(About this task): The output is the lines below from the one with "Definition mark_node (ino" through the one with "(** ** The word *)", both included, printed exactly and with no other line.

(Provided records):
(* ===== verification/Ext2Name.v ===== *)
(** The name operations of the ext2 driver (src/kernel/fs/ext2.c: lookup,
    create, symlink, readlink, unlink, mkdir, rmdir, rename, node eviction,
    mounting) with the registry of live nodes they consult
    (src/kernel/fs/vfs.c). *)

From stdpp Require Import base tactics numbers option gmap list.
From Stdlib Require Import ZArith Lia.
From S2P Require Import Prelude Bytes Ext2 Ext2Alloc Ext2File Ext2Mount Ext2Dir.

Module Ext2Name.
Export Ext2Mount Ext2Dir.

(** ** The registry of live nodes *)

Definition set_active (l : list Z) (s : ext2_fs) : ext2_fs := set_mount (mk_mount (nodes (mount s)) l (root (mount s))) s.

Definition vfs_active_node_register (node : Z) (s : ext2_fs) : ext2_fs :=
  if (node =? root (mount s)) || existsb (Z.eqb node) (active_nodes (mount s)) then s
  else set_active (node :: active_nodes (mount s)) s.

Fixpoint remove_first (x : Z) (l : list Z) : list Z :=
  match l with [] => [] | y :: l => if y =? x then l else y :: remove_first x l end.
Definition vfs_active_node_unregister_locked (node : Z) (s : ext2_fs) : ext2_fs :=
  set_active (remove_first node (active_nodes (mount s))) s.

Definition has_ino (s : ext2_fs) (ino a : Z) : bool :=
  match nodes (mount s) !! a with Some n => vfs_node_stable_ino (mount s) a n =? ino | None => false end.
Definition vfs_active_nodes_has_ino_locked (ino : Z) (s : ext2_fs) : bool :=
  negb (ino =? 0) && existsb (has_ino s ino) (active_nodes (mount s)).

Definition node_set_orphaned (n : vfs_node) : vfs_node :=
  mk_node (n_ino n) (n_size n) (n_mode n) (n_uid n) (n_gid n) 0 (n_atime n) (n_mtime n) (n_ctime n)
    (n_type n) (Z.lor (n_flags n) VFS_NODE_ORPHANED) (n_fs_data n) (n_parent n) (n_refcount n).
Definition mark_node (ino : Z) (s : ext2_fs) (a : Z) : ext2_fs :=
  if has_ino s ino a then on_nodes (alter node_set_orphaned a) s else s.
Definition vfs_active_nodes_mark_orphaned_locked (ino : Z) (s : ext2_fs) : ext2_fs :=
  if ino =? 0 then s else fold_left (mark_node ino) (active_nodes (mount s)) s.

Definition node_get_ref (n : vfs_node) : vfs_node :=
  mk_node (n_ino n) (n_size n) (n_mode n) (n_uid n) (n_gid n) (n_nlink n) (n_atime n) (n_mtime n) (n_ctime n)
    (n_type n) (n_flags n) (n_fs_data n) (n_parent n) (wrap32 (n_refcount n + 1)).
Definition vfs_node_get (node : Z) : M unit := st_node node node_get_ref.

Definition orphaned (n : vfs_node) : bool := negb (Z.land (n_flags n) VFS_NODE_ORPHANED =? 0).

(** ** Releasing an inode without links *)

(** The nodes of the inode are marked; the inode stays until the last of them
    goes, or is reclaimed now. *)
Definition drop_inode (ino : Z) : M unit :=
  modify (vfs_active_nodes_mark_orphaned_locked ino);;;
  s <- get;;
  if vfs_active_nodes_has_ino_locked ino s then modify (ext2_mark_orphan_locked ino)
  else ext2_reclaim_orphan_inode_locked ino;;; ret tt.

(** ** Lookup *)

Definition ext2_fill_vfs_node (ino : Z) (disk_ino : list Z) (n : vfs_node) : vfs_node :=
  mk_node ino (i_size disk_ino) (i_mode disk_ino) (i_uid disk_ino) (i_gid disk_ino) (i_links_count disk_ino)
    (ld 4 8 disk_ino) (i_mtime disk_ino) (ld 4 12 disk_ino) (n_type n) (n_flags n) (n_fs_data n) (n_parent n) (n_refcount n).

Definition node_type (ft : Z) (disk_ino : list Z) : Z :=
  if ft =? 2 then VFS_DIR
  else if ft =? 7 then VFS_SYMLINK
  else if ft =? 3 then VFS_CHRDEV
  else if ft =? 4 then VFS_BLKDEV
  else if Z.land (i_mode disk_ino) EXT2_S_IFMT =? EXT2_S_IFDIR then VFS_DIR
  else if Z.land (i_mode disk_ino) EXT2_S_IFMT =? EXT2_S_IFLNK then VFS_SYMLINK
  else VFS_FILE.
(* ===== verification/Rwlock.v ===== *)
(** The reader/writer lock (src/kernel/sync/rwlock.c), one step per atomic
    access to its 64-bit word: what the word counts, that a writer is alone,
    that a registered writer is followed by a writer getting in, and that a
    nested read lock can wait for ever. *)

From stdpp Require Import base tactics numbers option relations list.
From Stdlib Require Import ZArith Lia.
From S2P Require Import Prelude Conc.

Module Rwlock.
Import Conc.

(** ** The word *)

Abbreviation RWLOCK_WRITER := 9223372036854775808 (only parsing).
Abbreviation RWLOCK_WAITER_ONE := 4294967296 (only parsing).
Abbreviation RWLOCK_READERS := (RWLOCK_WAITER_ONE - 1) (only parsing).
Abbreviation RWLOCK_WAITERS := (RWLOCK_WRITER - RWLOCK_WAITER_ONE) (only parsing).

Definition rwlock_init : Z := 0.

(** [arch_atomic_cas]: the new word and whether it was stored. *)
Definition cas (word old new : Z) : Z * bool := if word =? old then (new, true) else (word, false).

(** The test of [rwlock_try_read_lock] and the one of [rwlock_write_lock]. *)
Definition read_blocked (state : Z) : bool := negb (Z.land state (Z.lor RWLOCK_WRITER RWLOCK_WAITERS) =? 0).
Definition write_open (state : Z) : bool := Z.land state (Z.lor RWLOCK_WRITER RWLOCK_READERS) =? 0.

(Exercise response):
Definition mark_node (ino : Z) (s : ext2_fs) (a : Z) : ext2_fs :=
  if has_ino s ino a then on_nodes (alter node_set_orphaned a) s else s.
Definition vfs_active_nodes_mark_orphaned_locked (ino : Z) (s : ext2_fs) : ext2_fs :=
  if ino =? 0 then s else fold_left (mark_node ino) (active_nodes (mount s)) s.

Definition node_get_ref (n : vfs_node) : vfs_node :=
  mk_node (n_ino n) (n_size n) (n_mode n) (n_uid n) (n_gid n) (n_nlink n) (n_atime n) (n_mtime n) (n_ctime n)
    (n_type n) (n_flags n) (n_fs_data n) (n_parent n) (wrap32 (n_refcount n + 1)).
Definition vfs_node_get (node : Z) : M unit := st_node node node_get_ref.

Definition orphaned (n : vfs_node) : bool := negb (Z.land (n_flags n) VFS_NODE_ORPHANED =? 0).

(** ** Releasing an inode without links *)

(** The nodes of the inode are marked; the inode stays until the last of them
    goes, or is reclaimed now. *)
Definition drop_inode (ino : Z) : M unit :=
  modify (vfs_active_nodes_mark_orphaned_locked ino);;;
  s <- get;;
  if vfs_active_nodes_has_ino_locked ino s then modify (ext2_mark_orphan_locked ino)
  else ext2_reclaim_orphan_inode_locked ino;;; ret tt.

(** ** Lookup *)

Definition ext2_fill_vfs_node (ino : Z) (disk_ino : list Z) (n : vfs_node) : vfs_node :=
  mk_node ino (i_size disk_ino) (i_mode disk_ino) (i_uid disk_ino) (i_gid disk_ino) (i_links_count disk_ino)
    (ld 4 8 disk_ino) (i_mtime disk_ino) (ld 4 12 disk_ino) (n_type n) (n_flags n) (n_fs_data n) (n_parent n) (n_refcount n).

Definition node_type (ft : Z) (disk_ino : list Z) : Z :=
  if ft =? 2 then VFS_DIR
  else if ft =? 7 then VFS_SYMLINK
  else if ft =? 3 then VFS_CHRDEV
  else if ft =? 4 then VFS_BLKDEV
  else if Z.land (i_mode disk_ino) EXT2_S_IFMT =? EXT2_S_IFDIR then VFS_DIR
  else if Z.land (i_mode disk_ino) EXT2_S_IFMT =? EXT2_S_IFLNK then VFS_SYMLINK
  else VFS_FILE.
(* ===== verification/Rwlock.v ===== *)
(** The reader/writer lock (src/kernel/sync/rwlock.c), one step per atomic
    access to its 64-bit word: what the word counts, that a writer is alone,
    that a registered writer is followed by a writer getting in, and that a
    nested read lock can wait for ever. *)

From stdpp Require Import base tactics numbers option relations list.
From Stdlib Require Import ZArith Lia.
From S2P Require Import Prelude Conc.

Module Rwlock.
Import Conc.

(** ** The word *)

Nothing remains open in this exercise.